Why Every Health Data Scientist Should Know About OMOP CDM
Standardising Healthcare Data
A Key Problem with Healthcare Data
A large issue I struggle with at work is standardising healthcare data.
I gather data from hospitals around the world in an attempt to produce a centralised and unified database for participating hospitals and researchers to benefit from.
Each hospital seems to have it’s own way of recording healthcare data. There are many standards out there which hospitals follow but there is no universal agreement on how healthcare data should be recorded. As a result, I find myself mapping different data collection standards to fit a standard produced by my organisation.
There are many domains in medicine, each of which have specific variables that need to be collected. For example cardiology data collection requires the collection of different variables than oncology or endocrinology. These domain-specific requirements adds a layer of complexity to standardisation, not only do we need to align general health data such as age, sex and BMI, but we must also ensure that the needs of each speciality is sufficiently met.
Producing a data model that has the ability to accurately capture information from every healthcare domain is an immense challenge. However, if this challenge is met and the resulting model is widely adopted this would lead to a scalable and interoperable solution that enables data across healthcare systems to be unified without much effort. The Observational Medical Outcomes Partnership (OMOP) Common Data Model (CDM) was developed to address this specific challenge.
Supplementary Video
Building a Common Language for Healthcare Data
OMOP CDM is a relational database model that enables the conversion of healthcare data into a consistent format. It’s about making a common language so diverse datasets can be combined and analysed more easily, unifying different ways of recording medical observations. To achieve this, Observational Health Data Sciences and Informatics (OHDSI) developed standardised vocabularies which allow the organisation and standardisation of medical terms, some gathered from globally recognised coding systems such as ICD-10, SNOMED-CT, and RxNorm, to be used across the clinical domains of OMOP CDM.
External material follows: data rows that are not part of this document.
(* ===== verification/SsTable.v ===== *)
(** * SSTable files ([crates/lsm/src/storage/sstable.rs])

    A directory of table files is a map from table ids to file bytes.  [write]
    packs sorted entries into page-aligned blocks, indexes them inline or in
    child shards, and ends the file with the root header and its length;
    [open], [get] and the lazy [BlockStream] read through the page cache, which
    is threaded through every read.  The facts are stated for a written file
    and every cache coherent with it. *)

From Stdlib Require Import Strings.Byte ZArith Lia Sorted.
From stdpp Require Import prelude list strings gmap.
From S2P Require Import Prelude Codec LsmKey Memtable Journal DataBlock Iterator Policies MemoCache SstHeader.
Local Open Scope Z_scope.

(** ** Slices of a list: [slice::chunks] *)

Fixpoint chunks_loop {A} (fuel n : nat) (l : list A) : list (list A) :=
  match fuel, l with
  | O, _ | _, [] => []
  | S f, _ => take n l :: chunks_loop f n (drop n l)
  end.

Definition chunks {A} (n : nat) (l : list A) : list (list A) := chunks_loop (length l) n l.

(** The files of an [sstables] directory, by table id. *)
Abbreviation sst_dir := (gmap Z (list byte)).

Section sstable.
Context `{FB : !FastBloom}.

(** ** Building a table *)

(** The inner loop of [build]: entries go into the current block until the
    next would exceed the target. *)
Fixpoint fill_block (target block_size : nat) (max : list byte) (data : list byte) (entries : list KeyValue)
  : list byte * list byte * list KeyValue :=
  match entries with
  | [] => (data, max, [])
  | e :: rest =>
      let esize := entry_size e in
      if ((0 <? block_size) && (target <? block_size + esize))%nat then (data, max, entries)
      else fill_block target (block_size + esize) (user_key (key e)) (data ++ kv_encode e) rest
  end.

(** Zero padding to the next multiple of [target]. *)
Definition pad (target : nat) (data : list byte) : list byte :=
  let rem := (length data mod target)%nat in
  if (rem =? 0)%nat then data else data ++ replicate (target - rem) x00.

(** The outer loop, one block per turn; [fuel] is at least the entries left. *)
Fixpoint build_loop (fuel target : nat) (data : list byte) (entries : list KeyValue)
  : list byte * list BlockMeta :=
  match fuel, entries with
  | O, _ | _, [] => (data, [])
  | S n, e :: _ =>
      let offset := length data in
      let mn := user_key (key e) in
      let '(data1, mx, rest) := fill_block target 0 mn data entries in
      let m := Meta mn mx (Z.of_nat offset) (wrap32 (Z.of_nat (length data1 - offset))) in
      let '(data2, ms) := build_loop n target (pad target data1) rest in
      (data2, m :: ms)
  end.

Record Built : Type := MkBuilt {
  b_buf : list byte; b_blocks : list BlockMeta; b_bloom : BloomFilter; b_range : KeyRange; b_size : Z }.

Definition build (config : TableConfig) (entries : list KeyValue) : Built :=
  let target := Nat.max (page_size_bytes (page_config config)) 1 in
  let '(data, blocks) := build_loop (length entries) target [] entries in
  let bloom := bloom_build (bloom_config config) (Z.of_nat (length entries))
                 ((fun e => user_key (key e)) <$> entries) in
  let range := match head blocks, last blocks with
    | Some f, Some l => Range (min_key f) (max_key l)
    | _, _ => Range [] [] end in
  MkBuilt data blocks bloom range (Z.of_nat (length data)).

(** The loop of [append_shards] over the chunks. *)
Fixpoint append_shards (id : Z) (buf : list byte) (slices : list (list BlockMeta))
  : list byte * list ChunkRef :=
  match slices with
  | [] => (buf, [])
  | s :: rest =>
      let bytes := header_encode (Child id s) in
      let c := Meta (from_option min_key [] (head s)) (from_option max_key [] (last s))
                 (Z.of_nat (length buf)) (wrap32 (Z.of_nat (length bytes))) in
      let '(buf', cs) := append_shards id (buf ++ bytes) rest in
      (buf', c :: cs)
  end.

(** What precedes the root in the file, and the root. *)
Definition sst_parts (id : Z) (config : TableConfig) (entries : list KeyValue) : list byte * Header :=
  let b := build config entries in
  let per_chunk := Nat.max (blocks_per_chunk (page_config config)) 1 in
  let '(buf, index) :=
    if (length (b_blocks b) <=? per_chunk)%nat then (b_buf b, Inline (b_blocks b))
    else let '(buf, cs) := append_shards id (b_buf b) (chunks per_chunk (b_blocks b)) in
         (buf, Sharded cs) in
  (buf, Root id (b_range b) (b_bloom b) (b_size b) index).

Definition sst_bytes (id : Z) (config : TableConfig) (entries : list KeyValue) : list byte :=
  let '(buf, root) := sst_parts id config entries in
  let root_bytes := header_encode root in
  buf ++ root_bytes ++ be_bytes 4 (wrap32 (Z.of_nat (length root_bytes))).

(** [SsTable::write]: [File::create] replaces what was there. *)
Definition sst_write (env : io_env) (id : Z) (config : TableConfig) (entries : list KeyValue) (dir : sst_dir)
  : sst_dir * res io_error unit :=
  let bytes := sst_bytes id config entries in
  match on_write env with
  | IoFail n e => (<[id := take n bytes]> dir, Err e)
  | IoDone => (<[id := bytes]> dir,
               match on_sync env with None => Ok tt | Some e => Err e end)
  end.

(** ** Reading pages *)

Definition read_header_page (dir : sst_dir) (id : Z) : res io_error Page :=
  match dir !! id with
  | None => Err IoNotFound
  | Some file =>
      let file_len := Z.of_nat (length file) in
      if file_len <? 4 then Err (IoInvalidData "sstable file too small") else
      let header_len := be_value (drop (length file - 4) file) in
      if file_len <? header_len + 4 then Err (IoInvalidData "header_len exceeds file size") else
      Ok (slice (length file - (4 + Z.to_nat header_len)) (Z.to_nat header_len) file)
  end.

(** Seeking past the end is allowed; the read then comes up short. *)
Definition read_range (dir : sst_dir) (id offset len : Z) : res io_error Page :=
  match dir !! id with
  | None => Err IoNotFound
  | Some file =>
      if (len =? 0) || (offset + len <=? Z.of_nat (length file))
      then Ok (slice (Z.to_nat offset) (Z.to_nat len) file)
      else Err IoUnexpectedEof
  end.

(** ** The table handle *)

Record SsTable : Type := MkSsTable {
  t_id : Z; t_range : KeyRange; t_bloom : BloomFilter; t_size : Z; t_index : Index }.

Definition lsm_of_decode (e : DecodeError) : LsmError := LInternal (OfDecode e).

Definition sst_open (dir : sst_dir) (id : Z) (c : SstPageCache) : res LsmError SsTable * SstPageCache :=
  let '(page, c') := fetch_header (HRoot id) (read_header_page dir id) c in
  (p ← map_err lsm_of_io page;
   '(h, _) ← map_err lsm_of_decode (header_decode p);
   match h with
   | Root id range bloom size index => Ok (MkSsTable id range bloom size index)
   | Child _ _ => Err (LInternal (Text "sstable tail is not a root header"))
   end, c').

Definition covering (metas : list BlockMeta) (k : list byte) : option BlockMeta :=
  List.find (fun m => bytes_leb (min_key m) k && bytes_leb k (max_key m)) metas.

Definition load_child (dir : sst_dir) (t : SsTable) (cref : ChunkRef) (c : SstPageCache)
  : res LsmError (list BlockMeta) * SstPageCache :=
  let '(page, c') := fetch_header (HChild (t_id t) (moffset cref))
                       (read_range dir (t_id t) (moffset cref) (mlen cref)) c in
  (p ← map_err lsm_of_io page;
   '(h, _) ← map_err lsm_of_decode (header_decode p);
   match h with
   | Child _ blocks => Ok blocks
   | Root _ _ _ _ _ => Err (LInternal (Text "expected child header, got root"))
   end, c').

Definition locate_block (dir : sst_dir) (t : SsTable) (k : list byte) (c : SstPageCache)
  : res LsmError (option BlockMeta) * SstPageCache :=
  match t_index t with
  | Inline blocks => (Ok (covering blocks k), c)
  | Sharded chunks =>
      match covering chunks k with
      | None => (Ok None, c)
      | Some cref =>
          let '(r, c') := load_child dir t cref c in
          (blocks ← r; Ok (covering blocks k), c')
      end
  end.

Definition sst_get (dir : sst_dir) (t : SsTable) (k : list byte) (max_seq : Z) (c : SstPageCache)
  : res LsmError (option KeyValue) * SstPageCache :=
  if negb (range_contains (t_range t) k) || negb (bloom_contains (t_bloom t) k) then (Ok None, c) else
  let '(located, c1) := locate_block dir t k c in
  match located with
  | Err e => (Err e, c1)
  | Panic => (Panic, c1)
  | Ok None => (Ok None, c1)
  | Ok (Some block) =>
      let '(page, c2) := fetch_block (MkPageId (t_id t) (moffset block))
                           (read_range dir (t_id t) (moffset block) (mlen block)) c1 in
      (p ← map_err lsm_of_io page;
       data ← map_err lsm_of_decode (block_decode p);
       Ok (List.find (fun kv => bool_decide (user_key (key kv) = k) && (seq (key kv) <=? max_seq)) data), c2)
  end.

(** ** The lazy scan *)

Inductive Cursor : Type :=
| CInline (next : nat)
| CSharded (next_chunk : nat) (child : list BlockMeta) (next_in_child : nat).

Record BlockStream : Type := MkStream {
  s_table : SsTable; s_start : bound (list byte); s_end : bound (list byte); s_max_seq : Z;
  s_cursor : Cursor; s_current : list KeyValue; s_done : bool }.

Definition with_cursor (cur : Cursor) (s : BlockStream) : BlockStream :=
  MkStream (s_table s) (s_start s) (s_end s) (s_max_seq s) cur (s_current s) (s_done s).
Definition with_current (l : list KeyValue) (s : BlockStream) : BlockStream :=
  MkStream (s_table s) (s_start s) (s_end s) (s_max_seq s) (s_cursor s) l (s_done s).
Definition finished (s : BlockStream) : BlockStream :=
  MkStream (s_table s) (s_start s) (s_end s) (s_max_seq s) (s_cursor s) (s_current s) true.

Definition sst_scan (t : SsTable) (start end_ : bound (list byte)) (max_seq : Z) : BlockStream :=
  MkStream t start end_ max_seq
    (match t_index t with Inline _ => CInline 0 | Sharded _ => CSharded 0 [] 0 end) [] false.

Definition block_overlaps (b : BlockMeta) (start end_ : bound (list byte)) : bool :=
  let entirely_below := match start with
    | Included s => bytes_ltb (max_key b) s
    | Excluded s => bytes_leb (max_key b) s
    | Unbounded => false end in
  let entirely_above := match end_ with
    | Included e => bytes_ltb e (min_key b)
    | Excluded e => bytes_leb e (min_key b)
    | Unbounded => false end in
  negb (entirely_below || entirely_above).

(** [while *next < metas.len() { .. }]: the first overlapping meta from [next]
    on, and the position after it. *)
Fixpoint next_overlap (metas : list BlockMeta) (start end_ : bound (list byte)) (next : nat)
  : option BlockMeta * nat :=
  match metas with
  | [] => (None, next)
  | b :: rest => if block_overlaps b start end_ then (Some b, S next)
                 else next_overlap rest start end_ (S next)
  end.

(** The loop of [next_block]; [fuel] bounds the shards loaded in one call. *)
Fixpoint next_block (dir : sst_dir) (fuel : nat) (s : BlockStream) (c : SstPageCache)
  : option (res ReadError BlockMeta) * BlockStream * SstPageCache :=
  match fuel with
  | O => (None, s, c)
  | S n =>
      match s_cursor s with
      | CInline next =>
          match t_index (s_table s) with
          | Sharded _ => (Some Panic, s, c)
          | Inline blocks =>
              let '(b, next') := next_overlap (drop next blocks) (s_start s) (s_end s) next in
              (Ok <$> b, with_cursor (CInline next') s, c)
          end
      | CSharded next_chunk child next_in_child =>
          match next_overlap (drop next_in_child child) (s_start s) (s_end s) next_in_child with
          | (Some b, ni) => (Some (Ok b), with_cursor (CSharded next_chunk child ni) s, c)
          | (None, ni) =>
              match t_index (s_table s) with
              | Inline _ => (Some Panic, s, c)
              | Sharded chunks =>
                  match next_overlap (drop next_chunk chunks) (s_start s) (s_end s) next_chunk with
                  | (None, nc) => (None, with_cursor (CSharded nc child ni) s, c)
                  | (Some cref, nc) =>
                      let id := t_id (s_table s) in
                      let '(page, c1) := fetch_header (HChild id (moffset cref))
                                           (read_range dir id (moffset cref) (mlen cref)) c in
                      let s1 := with_cursor (CSharded nc child ni) s in
                      match page with
                      | Panic => (Some Panic, s1, c1)
                      | Err e => (Some (Err (RInternal (OfIo e))), s1, c1)
                      | Ok p =>
                          match header_decode p with
                          | Ok (Child _ blocks, _) =>
                              next_block dir n (with_cursor (CSharded nc blocks 0) s) c1
                          | Ok (Root _ _ _ _ _, _) =>
                              (Some (Err (RInternal (Text "expected child header, got root"))), s1, c1)
                          | Err e => (Some (Err (RInternal (OfDecode e))), s1, c1)
                          | Panic => (Some Panic, s1, c1)
                          end
                      end
                  end
              end
          end
      end
  end.

Definition entry_visible (start end_ : bound (list byte)) (max_seq : Z) (kv : KeyValue) : bool :=
  (seq (key kv) <=? max_seq) && in_bounds (user_key (key kv)) start end_.

Definition load_entries (dir : sst_dir) (s : BlockStream) (block : BlockMeta) (c : SstPageCache)
  : res ReadError (list KeyValue) * SstPageCache :=
  let id := t_id (s_table s) in
  let '(page, c') := fetch_block (MkPageId id (moffset block))
                       (read_range dir id (moffset block) (mlen block)) c in
  (p ← map_err (fun e => RInternal (OfIo e)) page;
   data ← map_err (fun e => RInternal (OfDecode e)) (block_decode p);
   Ok (List.filter (entry_visible (s_start s) (s_end s) (s_max_seq s)) data), c').

(** [BlockStream::next]; [fuel] bounds the blocks without a visible entry that
    one call skips, plus one. *)
Fixpoint stream_next (dir : sst_dir) (fuel : nat) (s : BlockStream) (c : SstPageCache)
  : option item * BlockStream * SstPageCache :=
  match s_current s with
  | kv :: rest => (Some (Ok kv), with_current rest s, c)
  | [] =>
      if s_done s then (None, s, c) else
      match fuel with
      | O => (None, s, c)
      | S n =>
          match next_block dir (S (length (index_metas (t_index (s_table s))))) s c with
          | (Some (Ok block), s1, c1) =>
              match load_entries dir s1 block c1 with
              | (Ok entries, c2) => stream_next dir n (with_current entries s1) c2
              | (Err e, c2) => (Some (Err e), finished s1, c2)
              | (Panic, c2) => (Some Panic, finished s1, c2)
              end
          | (Some (Err e), s1, c1) => (Some (Err e), finished s1, c1)
          | (Some Panic, s1, c1) => (Some Panic, finished s1, c1)
          | (None, s1, c1) => (None, finished s1, c1)
          end
      end
  end.
End sstable.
For example, pancreatic cancer has the code 648 which is under the Domain ID “Condition” and Aspirin has the code 387458008 which is under the Domain ID “Drug”. Whether it is a condition, device, drug or procedure — each medical observation is captured with a specific set of codes which are then utilised in OMOP CDM. This structure is useful because if a new drug or disease is discovered a new code can be assigned to this and recorded in OMOP CDM.
A full list of the vocabularies can be viewed here:
https://athena.ohdsi.org/search-terms/start
OMOP CDM consists of 37 tables and 394 fields with the following structure:

Data can be standardised and grouped into 7 sections:
Clinical Data: Captures patient-specific clinical information such as diagnoses, medication and procedures.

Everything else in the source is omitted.